# WORK REQUIRED
I would like each line of the data that holds the word "unfold" copied out.

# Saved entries
- Opening Delimiter -
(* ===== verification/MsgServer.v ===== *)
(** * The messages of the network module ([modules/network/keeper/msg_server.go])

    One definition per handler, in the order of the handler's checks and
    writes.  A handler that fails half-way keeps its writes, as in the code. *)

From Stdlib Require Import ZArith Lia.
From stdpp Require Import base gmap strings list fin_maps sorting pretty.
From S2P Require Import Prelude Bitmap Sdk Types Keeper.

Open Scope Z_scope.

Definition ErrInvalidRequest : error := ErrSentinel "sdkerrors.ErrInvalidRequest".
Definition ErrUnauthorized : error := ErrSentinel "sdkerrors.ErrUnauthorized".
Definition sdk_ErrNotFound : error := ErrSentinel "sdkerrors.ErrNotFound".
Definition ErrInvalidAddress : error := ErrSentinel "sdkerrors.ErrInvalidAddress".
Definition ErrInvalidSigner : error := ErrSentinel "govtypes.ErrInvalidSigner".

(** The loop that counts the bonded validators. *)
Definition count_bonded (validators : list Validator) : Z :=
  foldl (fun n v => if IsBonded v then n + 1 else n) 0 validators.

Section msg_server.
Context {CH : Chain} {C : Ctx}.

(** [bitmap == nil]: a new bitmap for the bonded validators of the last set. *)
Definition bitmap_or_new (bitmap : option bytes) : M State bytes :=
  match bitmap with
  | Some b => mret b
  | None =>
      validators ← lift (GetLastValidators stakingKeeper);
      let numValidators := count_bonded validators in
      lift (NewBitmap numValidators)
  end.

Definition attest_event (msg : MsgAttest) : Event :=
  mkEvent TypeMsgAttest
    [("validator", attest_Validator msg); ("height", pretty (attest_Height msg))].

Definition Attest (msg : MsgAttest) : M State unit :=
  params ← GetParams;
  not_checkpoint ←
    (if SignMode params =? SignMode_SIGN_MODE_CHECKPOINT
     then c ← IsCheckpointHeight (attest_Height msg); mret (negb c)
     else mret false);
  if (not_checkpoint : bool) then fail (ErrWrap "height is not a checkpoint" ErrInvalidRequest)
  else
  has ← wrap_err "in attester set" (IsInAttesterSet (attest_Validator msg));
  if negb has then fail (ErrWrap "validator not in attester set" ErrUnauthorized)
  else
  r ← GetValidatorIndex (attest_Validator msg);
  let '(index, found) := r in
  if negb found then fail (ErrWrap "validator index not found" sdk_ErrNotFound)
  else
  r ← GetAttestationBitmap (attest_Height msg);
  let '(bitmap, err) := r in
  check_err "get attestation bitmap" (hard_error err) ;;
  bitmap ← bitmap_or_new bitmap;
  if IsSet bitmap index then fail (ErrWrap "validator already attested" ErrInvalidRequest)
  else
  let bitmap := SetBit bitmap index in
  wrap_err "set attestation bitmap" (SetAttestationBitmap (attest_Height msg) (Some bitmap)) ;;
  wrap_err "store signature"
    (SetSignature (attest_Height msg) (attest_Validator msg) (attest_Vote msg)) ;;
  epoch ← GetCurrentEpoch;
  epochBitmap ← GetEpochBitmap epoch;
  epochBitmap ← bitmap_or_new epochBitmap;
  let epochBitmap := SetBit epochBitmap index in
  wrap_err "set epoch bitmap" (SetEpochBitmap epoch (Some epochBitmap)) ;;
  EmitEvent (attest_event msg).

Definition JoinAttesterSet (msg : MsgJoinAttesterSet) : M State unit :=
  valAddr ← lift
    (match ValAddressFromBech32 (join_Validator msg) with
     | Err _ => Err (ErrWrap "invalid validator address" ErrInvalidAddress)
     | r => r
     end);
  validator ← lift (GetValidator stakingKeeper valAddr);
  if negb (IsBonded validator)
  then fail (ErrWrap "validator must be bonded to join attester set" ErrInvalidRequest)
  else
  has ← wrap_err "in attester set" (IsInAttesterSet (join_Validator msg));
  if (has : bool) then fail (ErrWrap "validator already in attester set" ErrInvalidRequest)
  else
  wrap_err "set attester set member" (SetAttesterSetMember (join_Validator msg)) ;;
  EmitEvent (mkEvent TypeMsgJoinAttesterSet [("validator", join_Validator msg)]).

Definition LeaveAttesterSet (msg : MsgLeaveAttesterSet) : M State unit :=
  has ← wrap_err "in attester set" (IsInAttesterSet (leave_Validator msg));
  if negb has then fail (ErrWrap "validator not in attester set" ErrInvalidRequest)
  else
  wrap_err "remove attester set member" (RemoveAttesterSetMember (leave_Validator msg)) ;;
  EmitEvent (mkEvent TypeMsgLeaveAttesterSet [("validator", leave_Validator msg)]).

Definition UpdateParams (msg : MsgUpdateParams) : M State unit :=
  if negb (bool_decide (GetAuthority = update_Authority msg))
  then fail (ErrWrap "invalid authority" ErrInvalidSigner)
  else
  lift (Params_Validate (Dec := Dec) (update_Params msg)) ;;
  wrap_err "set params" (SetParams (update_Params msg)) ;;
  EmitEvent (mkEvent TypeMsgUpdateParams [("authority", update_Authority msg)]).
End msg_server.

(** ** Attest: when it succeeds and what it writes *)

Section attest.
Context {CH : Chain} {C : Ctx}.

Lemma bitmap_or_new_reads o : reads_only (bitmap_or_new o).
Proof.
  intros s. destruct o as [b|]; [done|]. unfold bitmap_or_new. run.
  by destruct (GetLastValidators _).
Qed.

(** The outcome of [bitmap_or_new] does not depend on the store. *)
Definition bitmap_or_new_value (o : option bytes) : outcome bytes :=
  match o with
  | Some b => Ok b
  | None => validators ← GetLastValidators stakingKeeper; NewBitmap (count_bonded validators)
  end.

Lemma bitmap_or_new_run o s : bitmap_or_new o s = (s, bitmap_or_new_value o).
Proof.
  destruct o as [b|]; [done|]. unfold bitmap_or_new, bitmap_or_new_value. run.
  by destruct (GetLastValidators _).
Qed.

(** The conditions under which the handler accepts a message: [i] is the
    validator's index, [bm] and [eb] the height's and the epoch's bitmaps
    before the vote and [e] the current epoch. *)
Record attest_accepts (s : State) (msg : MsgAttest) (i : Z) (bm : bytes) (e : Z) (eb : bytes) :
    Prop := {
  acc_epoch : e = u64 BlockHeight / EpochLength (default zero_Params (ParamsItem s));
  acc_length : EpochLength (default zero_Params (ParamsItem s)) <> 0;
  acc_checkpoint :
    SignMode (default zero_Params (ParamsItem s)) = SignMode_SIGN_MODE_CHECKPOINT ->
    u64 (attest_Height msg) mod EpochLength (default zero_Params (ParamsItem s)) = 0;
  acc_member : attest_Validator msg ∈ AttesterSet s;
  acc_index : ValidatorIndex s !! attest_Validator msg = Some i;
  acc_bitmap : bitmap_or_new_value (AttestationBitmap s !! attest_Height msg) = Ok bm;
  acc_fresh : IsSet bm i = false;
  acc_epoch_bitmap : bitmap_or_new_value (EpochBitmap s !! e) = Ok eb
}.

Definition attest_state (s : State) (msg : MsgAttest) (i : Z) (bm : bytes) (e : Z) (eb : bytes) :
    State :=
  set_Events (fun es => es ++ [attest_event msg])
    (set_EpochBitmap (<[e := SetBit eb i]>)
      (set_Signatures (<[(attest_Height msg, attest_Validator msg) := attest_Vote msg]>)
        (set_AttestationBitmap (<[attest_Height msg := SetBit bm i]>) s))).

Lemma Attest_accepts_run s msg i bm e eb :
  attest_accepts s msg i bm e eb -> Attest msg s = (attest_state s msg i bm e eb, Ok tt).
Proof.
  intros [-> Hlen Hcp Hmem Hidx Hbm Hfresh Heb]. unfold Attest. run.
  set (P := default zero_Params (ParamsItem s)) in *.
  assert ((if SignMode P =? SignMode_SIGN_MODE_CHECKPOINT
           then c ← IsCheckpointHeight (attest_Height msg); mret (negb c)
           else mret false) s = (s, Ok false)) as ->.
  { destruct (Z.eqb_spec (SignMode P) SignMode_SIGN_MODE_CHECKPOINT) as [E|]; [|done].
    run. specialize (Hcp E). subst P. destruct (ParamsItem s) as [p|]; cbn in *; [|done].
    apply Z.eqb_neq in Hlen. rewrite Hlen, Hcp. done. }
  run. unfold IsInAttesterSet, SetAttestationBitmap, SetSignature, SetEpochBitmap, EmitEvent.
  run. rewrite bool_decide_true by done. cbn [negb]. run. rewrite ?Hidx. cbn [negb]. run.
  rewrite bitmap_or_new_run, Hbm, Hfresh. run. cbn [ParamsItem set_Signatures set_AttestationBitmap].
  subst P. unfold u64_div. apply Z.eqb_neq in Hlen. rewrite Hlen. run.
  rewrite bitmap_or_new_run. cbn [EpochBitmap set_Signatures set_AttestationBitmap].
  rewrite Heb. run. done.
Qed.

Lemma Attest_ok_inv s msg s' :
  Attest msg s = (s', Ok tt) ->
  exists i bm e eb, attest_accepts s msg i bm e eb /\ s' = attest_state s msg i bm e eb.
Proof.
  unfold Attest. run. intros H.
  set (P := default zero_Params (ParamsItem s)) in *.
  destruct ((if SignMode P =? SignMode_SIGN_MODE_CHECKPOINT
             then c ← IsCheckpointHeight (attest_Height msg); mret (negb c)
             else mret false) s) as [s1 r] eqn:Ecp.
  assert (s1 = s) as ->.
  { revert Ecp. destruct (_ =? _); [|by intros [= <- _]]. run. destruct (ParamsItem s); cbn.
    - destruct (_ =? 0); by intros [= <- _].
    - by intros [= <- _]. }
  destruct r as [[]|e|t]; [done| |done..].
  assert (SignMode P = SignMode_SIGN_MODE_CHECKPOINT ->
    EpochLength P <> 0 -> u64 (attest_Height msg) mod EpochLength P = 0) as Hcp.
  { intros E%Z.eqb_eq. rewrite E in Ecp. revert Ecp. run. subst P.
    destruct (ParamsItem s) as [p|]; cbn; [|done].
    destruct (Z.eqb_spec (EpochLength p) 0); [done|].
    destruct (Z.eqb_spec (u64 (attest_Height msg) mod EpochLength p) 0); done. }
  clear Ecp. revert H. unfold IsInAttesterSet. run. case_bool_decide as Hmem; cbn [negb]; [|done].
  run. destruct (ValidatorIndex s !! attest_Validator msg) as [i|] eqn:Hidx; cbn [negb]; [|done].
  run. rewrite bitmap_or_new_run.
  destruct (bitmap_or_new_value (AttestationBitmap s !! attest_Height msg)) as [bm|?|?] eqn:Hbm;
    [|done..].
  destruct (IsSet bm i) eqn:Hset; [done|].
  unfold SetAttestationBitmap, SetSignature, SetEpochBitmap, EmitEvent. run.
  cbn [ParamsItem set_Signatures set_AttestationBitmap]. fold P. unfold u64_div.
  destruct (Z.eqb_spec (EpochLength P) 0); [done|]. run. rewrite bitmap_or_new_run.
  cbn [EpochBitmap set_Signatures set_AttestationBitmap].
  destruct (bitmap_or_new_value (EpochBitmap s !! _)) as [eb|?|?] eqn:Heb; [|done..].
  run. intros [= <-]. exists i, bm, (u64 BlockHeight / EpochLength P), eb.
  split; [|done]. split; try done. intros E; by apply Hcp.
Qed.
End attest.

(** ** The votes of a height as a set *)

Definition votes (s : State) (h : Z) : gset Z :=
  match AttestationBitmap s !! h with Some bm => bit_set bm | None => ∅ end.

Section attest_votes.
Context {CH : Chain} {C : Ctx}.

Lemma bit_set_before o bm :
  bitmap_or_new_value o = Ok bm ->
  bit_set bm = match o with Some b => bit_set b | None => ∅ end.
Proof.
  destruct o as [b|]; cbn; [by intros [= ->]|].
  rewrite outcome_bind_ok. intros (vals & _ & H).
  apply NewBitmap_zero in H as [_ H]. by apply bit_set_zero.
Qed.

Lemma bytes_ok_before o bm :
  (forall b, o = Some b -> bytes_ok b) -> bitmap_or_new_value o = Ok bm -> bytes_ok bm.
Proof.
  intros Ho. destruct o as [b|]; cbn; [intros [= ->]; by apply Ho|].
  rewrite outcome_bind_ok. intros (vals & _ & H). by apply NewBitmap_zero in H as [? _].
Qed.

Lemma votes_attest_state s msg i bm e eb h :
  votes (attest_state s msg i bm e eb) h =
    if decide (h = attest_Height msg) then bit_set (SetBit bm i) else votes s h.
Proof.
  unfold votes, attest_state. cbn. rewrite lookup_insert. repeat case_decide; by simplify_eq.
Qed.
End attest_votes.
- Closing Delimiter -
# WRITTEN REPLY
  intros s. destruct o as [b|]; [done|]. unfold bitmap_or_new. run.
  destruct o as [b|]; [done|]. unfold bitmap_or_new, bitmap_or_new_value. run.
  intros [-> Hlen Hcp Hmem Hidx Hbm Hfresh Heb]. unfold Attest. run.
  run. unfold IsInAttesterSet, SetAttestationBitmap, SetSignature, SetEpochBitmap, EmitEvent.
  subst P. unfold u64_div. apply Z.eqb_neq in Hlen. rewrite Hlen. run.
  unfold Attest. run. intros H.
  clear Ecp. revert H. unfold IsInAttesterSet. run. case_bool_decide as Hmem; cbn [negb]; [|done].
  unfold SetAttestationBitmap, SetSignature, SetEpochBitmap, EmitEvent. run.
  cbn [ParamsItem set_Signatures set_AttestationBitmap]. fold P. unfold u64_div.
  unfold votes, attest_state. cbn. rewrite lookup_insert. repeat case_decide; by simplify_eq.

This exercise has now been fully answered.